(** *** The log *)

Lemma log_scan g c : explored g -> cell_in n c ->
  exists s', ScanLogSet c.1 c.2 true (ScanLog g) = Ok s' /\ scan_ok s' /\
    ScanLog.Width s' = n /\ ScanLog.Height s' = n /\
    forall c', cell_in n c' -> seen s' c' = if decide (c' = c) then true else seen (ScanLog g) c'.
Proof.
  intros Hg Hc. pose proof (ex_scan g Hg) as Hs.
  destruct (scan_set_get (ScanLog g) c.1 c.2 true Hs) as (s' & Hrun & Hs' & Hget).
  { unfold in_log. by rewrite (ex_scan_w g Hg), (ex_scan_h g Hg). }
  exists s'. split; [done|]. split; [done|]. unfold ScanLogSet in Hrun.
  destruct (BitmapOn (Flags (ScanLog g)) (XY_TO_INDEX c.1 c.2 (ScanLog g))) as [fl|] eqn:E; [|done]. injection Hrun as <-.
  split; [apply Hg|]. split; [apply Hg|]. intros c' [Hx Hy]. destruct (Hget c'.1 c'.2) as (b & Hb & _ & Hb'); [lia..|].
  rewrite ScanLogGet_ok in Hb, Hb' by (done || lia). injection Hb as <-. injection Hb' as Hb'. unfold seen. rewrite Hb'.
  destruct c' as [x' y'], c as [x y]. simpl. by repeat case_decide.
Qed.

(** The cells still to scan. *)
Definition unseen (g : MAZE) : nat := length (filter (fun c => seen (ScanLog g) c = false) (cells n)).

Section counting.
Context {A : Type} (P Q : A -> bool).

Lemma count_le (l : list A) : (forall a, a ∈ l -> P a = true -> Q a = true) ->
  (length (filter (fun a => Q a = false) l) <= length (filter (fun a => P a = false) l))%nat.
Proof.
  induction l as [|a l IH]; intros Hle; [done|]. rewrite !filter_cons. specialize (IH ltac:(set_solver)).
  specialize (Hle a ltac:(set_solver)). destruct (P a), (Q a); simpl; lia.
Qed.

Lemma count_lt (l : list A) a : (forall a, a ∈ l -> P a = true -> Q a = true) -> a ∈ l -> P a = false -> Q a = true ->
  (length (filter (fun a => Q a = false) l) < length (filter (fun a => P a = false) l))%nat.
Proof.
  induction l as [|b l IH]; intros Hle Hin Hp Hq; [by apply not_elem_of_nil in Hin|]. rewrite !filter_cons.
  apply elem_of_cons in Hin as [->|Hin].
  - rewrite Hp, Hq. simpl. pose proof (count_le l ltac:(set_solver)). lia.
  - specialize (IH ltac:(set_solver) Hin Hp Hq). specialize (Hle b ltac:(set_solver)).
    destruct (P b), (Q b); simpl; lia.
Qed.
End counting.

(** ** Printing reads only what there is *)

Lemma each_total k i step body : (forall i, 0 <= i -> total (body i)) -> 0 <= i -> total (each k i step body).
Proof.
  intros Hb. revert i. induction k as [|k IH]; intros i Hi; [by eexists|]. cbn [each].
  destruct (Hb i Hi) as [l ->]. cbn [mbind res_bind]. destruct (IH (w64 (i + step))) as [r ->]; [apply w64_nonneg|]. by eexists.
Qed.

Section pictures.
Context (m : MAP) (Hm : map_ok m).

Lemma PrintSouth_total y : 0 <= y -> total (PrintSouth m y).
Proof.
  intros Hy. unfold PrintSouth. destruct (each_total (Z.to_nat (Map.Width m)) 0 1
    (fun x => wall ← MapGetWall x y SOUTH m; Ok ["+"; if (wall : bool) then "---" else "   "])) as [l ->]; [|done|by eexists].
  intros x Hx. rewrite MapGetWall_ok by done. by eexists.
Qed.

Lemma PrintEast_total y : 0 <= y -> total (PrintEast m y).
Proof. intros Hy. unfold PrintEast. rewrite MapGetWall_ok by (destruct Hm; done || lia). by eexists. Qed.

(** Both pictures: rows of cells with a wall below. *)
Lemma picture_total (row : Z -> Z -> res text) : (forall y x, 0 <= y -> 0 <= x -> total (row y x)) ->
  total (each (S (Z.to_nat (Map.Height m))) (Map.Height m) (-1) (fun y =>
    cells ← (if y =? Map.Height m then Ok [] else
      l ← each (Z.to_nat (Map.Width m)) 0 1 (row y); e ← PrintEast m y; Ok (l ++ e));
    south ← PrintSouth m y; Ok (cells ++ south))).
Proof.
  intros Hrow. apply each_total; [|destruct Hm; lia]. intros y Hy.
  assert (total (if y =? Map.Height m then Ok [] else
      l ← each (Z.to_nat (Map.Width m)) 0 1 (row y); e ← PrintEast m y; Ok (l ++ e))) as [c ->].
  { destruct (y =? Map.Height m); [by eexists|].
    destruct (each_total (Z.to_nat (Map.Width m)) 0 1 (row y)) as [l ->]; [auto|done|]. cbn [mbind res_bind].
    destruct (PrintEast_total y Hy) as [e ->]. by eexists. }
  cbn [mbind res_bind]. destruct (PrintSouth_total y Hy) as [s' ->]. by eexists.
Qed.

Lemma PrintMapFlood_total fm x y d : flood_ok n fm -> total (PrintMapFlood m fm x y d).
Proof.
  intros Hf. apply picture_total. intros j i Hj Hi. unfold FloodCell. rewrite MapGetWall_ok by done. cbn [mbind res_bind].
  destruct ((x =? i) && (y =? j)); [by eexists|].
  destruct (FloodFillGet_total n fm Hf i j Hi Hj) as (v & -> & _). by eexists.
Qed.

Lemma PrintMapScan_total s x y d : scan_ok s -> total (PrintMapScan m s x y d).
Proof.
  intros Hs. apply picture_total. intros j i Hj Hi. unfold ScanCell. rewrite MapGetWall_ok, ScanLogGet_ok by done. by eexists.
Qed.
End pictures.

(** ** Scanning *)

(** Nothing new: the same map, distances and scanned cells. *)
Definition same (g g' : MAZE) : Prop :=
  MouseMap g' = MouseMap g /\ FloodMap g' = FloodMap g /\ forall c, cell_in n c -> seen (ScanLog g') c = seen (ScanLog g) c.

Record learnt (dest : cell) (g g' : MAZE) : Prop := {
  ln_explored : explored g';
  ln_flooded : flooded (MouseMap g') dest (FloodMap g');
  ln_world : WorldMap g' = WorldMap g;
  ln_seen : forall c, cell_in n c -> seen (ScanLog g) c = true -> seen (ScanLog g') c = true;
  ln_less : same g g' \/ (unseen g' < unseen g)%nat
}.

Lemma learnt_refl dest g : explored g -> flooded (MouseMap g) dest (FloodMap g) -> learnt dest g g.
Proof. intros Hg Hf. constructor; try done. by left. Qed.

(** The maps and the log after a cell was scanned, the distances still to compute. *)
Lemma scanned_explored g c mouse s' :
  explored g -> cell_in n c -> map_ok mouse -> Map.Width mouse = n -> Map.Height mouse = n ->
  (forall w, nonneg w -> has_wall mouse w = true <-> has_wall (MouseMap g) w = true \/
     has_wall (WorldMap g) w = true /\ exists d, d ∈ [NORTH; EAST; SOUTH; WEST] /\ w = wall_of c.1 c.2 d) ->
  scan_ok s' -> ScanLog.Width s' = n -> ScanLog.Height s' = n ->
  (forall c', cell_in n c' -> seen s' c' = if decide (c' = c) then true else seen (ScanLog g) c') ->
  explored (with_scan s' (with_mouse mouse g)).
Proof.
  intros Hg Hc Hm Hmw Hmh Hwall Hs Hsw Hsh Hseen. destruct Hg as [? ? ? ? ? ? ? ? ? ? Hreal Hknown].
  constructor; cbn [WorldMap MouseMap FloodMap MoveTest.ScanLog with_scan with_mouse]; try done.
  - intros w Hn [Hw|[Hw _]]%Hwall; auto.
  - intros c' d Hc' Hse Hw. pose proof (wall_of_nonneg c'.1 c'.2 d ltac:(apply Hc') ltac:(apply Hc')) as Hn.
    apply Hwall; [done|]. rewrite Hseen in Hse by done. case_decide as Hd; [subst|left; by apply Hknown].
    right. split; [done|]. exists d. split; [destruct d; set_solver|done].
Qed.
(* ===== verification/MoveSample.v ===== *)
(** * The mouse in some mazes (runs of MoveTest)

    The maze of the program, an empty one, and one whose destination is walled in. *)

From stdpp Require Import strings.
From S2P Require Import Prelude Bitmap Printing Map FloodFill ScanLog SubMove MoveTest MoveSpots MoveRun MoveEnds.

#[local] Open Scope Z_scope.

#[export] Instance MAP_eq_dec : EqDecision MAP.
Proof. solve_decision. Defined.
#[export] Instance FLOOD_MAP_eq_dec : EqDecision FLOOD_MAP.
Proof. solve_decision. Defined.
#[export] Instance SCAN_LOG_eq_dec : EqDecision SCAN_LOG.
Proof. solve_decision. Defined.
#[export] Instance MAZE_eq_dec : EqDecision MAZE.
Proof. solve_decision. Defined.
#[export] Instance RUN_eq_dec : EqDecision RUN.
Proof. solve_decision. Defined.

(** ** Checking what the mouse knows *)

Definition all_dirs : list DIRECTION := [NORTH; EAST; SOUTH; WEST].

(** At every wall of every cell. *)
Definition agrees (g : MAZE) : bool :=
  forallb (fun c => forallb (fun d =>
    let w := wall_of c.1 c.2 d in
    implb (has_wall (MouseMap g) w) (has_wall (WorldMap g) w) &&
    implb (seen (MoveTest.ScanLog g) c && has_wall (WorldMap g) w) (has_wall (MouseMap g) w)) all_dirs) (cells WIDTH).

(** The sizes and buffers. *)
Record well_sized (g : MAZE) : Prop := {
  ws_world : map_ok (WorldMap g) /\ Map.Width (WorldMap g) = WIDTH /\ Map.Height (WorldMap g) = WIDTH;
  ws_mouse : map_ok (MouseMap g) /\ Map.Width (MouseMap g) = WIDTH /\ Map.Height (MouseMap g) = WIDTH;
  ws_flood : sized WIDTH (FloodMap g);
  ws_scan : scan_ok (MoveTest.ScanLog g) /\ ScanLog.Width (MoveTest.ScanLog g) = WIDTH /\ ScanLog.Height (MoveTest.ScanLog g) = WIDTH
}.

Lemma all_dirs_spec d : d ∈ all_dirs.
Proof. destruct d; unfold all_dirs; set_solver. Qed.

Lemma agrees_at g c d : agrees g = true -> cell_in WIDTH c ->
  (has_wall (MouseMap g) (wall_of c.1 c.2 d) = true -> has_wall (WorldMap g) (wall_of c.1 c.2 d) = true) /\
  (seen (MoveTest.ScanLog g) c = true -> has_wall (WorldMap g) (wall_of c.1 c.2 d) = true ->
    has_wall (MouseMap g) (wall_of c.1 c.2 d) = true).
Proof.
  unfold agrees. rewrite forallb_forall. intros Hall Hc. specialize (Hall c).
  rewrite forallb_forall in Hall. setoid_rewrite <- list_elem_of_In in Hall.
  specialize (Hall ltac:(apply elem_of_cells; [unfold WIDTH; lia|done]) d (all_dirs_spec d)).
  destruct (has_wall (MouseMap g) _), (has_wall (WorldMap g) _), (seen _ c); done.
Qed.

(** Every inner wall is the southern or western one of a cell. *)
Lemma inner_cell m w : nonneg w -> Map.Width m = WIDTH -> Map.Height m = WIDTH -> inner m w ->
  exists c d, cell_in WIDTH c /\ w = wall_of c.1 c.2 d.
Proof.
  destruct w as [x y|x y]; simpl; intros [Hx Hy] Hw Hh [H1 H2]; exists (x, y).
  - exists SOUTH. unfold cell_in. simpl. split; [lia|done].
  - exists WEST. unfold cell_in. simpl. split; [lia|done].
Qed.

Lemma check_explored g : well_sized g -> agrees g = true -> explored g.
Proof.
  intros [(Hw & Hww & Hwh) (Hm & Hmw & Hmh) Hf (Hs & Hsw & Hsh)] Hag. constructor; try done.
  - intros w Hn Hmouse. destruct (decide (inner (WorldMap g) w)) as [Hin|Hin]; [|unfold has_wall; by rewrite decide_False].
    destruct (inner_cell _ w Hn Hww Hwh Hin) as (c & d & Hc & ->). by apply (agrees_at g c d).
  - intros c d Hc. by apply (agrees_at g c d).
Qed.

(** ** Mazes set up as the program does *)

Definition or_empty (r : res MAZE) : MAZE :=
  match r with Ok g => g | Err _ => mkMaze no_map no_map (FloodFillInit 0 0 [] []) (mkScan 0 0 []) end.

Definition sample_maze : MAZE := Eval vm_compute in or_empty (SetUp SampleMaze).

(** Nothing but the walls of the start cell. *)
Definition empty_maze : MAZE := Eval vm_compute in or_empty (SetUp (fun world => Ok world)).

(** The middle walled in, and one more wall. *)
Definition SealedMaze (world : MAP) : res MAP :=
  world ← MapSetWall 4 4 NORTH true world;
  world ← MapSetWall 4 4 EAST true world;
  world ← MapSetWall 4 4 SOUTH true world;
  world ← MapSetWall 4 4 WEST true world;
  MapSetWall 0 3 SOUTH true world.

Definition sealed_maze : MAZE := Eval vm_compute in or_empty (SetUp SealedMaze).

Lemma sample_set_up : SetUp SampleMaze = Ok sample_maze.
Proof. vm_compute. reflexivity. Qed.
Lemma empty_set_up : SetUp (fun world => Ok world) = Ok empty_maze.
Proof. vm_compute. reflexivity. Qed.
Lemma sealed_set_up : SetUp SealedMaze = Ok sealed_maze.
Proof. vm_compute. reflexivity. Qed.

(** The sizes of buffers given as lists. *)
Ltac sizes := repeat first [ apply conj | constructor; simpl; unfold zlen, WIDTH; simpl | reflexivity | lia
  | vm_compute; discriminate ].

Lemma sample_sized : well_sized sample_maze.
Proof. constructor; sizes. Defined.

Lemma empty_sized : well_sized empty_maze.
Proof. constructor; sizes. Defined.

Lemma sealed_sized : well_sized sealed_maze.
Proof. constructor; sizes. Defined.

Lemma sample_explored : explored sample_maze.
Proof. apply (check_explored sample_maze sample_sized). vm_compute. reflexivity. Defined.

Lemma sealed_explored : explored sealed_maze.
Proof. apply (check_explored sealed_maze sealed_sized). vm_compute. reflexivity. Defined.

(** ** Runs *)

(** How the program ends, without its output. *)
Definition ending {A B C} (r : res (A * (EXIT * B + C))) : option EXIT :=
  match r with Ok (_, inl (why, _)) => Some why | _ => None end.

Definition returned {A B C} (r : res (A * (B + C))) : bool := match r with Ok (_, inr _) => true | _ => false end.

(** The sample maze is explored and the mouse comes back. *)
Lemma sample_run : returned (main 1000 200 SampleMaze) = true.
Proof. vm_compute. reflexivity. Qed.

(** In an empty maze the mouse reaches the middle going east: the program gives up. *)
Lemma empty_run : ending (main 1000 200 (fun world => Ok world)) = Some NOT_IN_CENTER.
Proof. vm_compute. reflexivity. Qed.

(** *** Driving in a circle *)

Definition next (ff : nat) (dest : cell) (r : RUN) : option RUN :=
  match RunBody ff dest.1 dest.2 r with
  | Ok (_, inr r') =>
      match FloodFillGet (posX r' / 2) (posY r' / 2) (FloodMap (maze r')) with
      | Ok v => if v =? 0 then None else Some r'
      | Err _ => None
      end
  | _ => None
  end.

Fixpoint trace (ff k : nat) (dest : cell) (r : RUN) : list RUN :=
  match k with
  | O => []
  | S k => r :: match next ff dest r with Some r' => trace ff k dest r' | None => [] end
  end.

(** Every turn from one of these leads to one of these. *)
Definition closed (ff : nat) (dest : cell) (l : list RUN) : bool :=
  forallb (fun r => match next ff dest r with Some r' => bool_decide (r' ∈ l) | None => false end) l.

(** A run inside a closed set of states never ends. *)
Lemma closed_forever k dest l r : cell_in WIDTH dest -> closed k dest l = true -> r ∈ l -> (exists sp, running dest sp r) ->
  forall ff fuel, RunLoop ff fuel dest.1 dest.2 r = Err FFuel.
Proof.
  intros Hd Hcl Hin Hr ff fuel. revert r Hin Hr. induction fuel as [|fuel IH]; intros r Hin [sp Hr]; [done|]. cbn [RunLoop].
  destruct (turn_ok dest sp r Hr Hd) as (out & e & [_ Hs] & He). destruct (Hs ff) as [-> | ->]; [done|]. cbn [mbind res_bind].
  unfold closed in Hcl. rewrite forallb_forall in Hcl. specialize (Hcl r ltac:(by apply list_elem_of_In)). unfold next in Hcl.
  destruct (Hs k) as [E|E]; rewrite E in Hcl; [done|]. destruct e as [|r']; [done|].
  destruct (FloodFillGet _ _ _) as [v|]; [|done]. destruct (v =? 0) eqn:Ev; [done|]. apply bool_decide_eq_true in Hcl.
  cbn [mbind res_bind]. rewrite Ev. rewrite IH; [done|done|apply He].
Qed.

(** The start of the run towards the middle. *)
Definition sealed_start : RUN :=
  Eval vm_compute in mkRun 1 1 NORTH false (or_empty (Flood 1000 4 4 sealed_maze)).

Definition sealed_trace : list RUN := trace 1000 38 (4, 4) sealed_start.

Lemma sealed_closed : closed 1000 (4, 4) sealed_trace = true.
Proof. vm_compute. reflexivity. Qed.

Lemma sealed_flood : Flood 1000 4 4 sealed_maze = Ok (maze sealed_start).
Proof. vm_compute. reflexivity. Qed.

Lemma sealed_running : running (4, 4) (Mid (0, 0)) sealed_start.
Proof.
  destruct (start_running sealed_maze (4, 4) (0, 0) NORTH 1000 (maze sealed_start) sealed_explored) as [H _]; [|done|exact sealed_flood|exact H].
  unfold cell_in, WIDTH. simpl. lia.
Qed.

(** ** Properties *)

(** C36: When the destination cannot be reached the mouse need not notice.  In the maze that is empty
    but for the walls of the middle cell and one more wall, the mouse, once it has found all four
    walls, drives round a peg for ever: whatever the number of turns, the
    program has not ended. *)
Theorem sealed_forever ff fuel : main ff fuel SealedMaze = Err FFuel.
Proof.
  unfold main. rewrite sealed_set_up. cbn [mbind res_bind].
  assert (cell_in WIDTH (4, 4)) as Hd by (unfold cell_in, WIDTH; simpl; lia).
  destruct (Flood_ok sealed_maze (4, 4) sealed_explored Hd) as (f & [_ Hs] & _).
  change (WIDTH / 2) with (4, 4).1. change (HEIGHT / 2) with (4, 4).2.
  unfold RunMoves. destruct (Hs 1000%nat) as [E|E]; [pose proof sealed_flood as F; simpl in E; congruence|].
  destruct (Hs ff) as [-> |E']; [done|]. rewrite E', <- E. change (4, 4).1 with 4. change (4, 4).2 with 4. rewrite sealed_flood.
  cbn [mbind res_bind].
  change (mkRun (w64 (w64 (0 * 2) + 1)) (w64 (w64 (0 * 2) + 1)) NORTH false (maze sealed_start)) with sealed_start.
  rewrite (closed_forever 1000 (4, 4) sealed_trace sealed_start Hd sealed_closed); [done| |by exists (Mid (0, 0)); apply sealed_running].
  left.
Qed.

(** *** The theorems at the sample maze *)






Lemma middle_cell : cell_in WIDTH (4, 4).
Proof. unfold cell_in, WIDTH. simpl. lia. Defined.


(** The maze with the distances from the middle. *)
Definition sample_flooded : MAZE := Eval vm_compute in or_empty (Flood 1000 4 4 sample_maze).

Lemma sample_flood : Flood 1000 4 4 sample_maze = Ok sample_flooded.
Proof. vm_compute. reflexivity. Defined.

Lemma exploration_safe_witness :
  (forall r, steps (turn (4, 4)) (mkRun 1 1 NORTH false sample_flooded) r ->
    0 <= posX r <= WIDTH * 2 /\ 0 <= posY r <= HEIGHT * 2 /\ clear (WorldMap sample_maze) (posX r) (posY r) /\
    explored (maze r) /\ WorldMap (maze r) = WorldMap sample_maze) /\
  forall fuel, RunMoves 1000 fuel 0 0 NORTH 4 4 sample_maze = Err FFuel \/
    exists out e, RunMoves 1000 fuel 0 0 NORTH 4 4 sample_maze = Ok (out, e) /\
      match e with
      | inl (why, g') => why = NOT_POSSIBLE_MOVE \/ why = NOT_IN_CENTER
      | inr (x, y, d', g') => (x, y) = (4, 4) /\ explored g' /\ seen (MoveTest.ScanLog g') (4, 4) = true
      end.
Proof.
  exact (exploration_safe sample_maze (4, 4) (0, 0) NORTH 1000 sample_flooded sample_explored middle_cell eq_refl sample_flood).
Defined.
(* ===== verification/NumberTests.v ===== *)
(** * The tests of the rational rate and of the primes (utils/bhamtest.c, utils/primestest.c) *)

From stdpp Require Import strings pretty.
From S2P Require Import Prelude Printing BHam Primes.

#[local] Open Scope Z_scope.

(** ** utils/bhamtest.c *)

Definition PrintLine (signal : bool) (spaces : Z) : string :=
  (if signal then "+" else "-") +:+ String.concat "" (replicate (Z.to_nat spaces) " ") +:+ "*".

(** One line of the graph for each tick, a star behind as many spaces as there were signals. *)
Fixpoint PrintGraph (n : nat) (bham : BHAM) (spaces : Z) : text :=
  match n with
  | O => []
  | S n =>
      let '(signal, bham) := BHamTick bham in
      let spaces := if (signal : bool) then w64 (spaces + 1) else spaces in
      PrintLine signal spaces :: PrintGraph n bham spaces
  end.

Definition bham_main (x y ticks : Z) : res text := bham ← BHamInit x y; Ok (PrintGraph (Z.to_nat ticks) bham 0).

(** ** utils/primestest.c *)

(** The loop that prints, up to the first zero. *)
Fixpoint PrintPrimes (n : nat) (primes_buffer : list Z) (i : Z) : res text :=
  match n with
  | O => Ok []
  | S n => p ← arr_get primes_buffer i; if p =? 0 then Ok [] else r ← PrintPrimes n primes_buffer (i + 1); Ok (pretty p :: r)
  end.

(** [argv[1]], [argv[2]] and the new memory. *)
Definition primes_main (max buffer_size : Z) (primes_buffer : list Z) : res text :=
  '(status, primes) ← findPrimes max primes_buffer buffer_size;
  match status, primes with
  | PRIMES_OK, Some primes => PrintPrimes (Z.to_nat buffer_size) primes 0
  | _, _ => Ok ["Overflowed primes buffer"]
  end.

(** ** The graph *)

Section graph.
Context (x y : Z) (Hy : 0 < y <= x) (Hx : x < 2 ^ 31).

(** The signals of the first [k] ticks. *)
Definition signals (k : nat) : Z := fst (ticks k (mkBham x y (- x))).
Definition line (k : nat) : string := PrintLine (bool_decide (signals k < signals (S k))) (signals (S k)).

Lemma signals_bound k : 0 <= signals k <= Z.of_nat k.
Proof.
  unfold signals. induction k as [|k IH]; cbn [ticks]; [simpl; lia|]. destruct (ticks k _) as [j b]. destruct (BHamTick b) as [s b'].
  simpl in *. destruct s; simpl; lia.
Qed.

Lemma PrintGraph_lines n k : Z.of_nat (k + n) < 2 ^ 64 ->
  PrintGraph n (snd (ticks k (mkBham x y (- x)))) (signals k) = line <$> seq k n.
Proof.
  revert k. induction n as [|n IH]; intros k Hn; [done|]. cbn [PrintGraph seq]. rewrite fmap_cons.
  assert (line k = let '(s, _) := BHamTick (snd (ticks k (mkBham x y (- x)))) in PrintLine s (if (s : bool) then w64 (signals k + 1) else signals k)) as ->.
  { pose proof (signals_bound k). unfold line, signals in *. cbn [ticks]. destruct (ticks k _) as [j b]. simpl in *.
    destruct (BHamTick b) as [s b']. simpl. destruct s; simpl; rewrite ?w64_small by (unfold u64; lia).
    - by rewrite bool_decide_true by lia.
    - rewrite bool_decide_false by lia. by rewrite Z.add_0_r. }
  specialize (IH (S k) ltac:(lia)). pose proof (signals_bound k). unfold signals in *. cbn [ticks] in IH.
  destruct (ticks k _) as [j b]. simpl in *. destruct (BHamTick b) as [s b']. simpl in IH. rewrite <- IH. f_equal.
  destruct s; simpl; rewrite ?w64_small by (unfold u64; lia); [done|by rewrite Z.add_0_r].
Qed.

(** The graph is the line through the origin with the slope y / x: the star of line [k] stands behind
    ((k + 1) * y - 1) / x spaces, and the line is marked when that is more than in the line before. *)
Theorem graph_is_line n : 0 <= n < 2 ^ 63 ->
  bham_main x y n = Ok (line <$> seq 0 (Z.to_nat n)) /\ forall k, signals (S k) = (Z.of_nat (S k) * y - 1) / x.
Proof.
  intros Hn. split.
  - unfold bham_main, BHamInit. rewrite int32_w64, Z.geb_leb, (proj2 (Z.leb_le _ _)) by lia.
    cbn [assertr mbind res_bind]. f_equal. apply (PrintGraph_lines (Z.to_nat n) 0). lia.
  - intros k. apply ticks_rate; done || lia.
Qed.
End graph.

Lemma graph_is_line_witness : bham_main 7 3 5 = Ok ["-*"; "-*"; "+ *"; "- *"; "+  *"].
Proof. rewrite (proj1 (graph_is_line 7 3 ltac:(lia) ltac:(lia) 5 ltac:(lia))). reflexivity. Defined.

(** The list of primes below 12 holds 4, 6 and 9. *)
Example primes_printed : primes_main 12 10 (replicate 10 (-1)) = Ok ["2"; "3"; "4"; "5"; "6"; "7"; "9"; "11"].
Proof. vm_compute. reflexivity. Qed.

------------------------------------

In the listing above, find the line containing "Definition bham_main (x" and the line containing "unfold line, signals". Output them and every line between, exactly, and nothing else.

> **SOLUTION BELOW**
Definition bham_main (x y ticks : Z) : res text := bham ← BHamInit x y; Ok (PrintGraph (Z.to_nat ticks) bham 0).

(** ** utils/primestest.c *)

(** The loop that prints, up to the first zero. *)
Fixpoint PrintPrimes (n : nat) (primes_buffer : list Z) (i : Z) : res text :=
  match n with
  | O => Ok []
  | S n => p ← arr_get primes_buffer i; if p =? 0 then Ok [] else r ← PrintPrimes n primes_buffer (i + 1); Ok (pretty p :: r)
  end.

(** [argv[1]], [argv[2]] and the new memory. *)
Definition primes_main (max buffer_size : Z) (primes_buffer : list Z) : res text :=
  '(status, primes) ← findPrimes max primes_buffer buffer_size;
  match status, primes with
  | PRIMES_OK, Some primes => PrintPrimes (Z.to_nat buffer_size) primes 0
  | _, _ => Ok ["Overflowed primes buffer"]
  end.

(** ** The graph *)

Section graph.
Context (x y : Z) (Hy : 0 < y <= x) (Hx : x < 2 ^ 31).

(** The signals of the first [k] ticks. *)
Definition signals (k : nat) : Z := fst (ticks k (mkBham x y (- x))).
Definition line (k : nat) : string := PrintLine (bool_decide (signals k < signals (S k))) (signals (S k)).

Lemma signals_bound k : 0 <= signals k <= Z.of_nat k.
Proof.
  unfold signals. induction k as [|k IH]; cbn [ticks]; [simpl; lia|]. destruct (ticks k _) as [j b]. destruct (BHamTick b) as [s b'].
  simpl in *. destruct s; simpl; lia.
Qed.

Lemma PrintGraph_lines n k : Z.of_nat (k + n) < 2 ^ 64 ->
  PrintGraph n (snd (ticks k (mkBham x y (- x)))) (signals k) = line <$> seq k n.
Proof.
  revert k. induction n as [|n IH]; intros k Hn; [done|]. cbn [PrintGraph seq]. rewrite fmap_cons.
  assert (line k = let '(s, _) := BHamTick (snd (ticks k (mkBham x y (- x)))) in PrintLine s (if (s : bool) then w64 (signals k + 1) else signals k)) as ->.
  { pose proof (signals_bound k). unfold line, signals in *. cbn [ticks]. destruct (ticks k _) as [j b]. simpl in *.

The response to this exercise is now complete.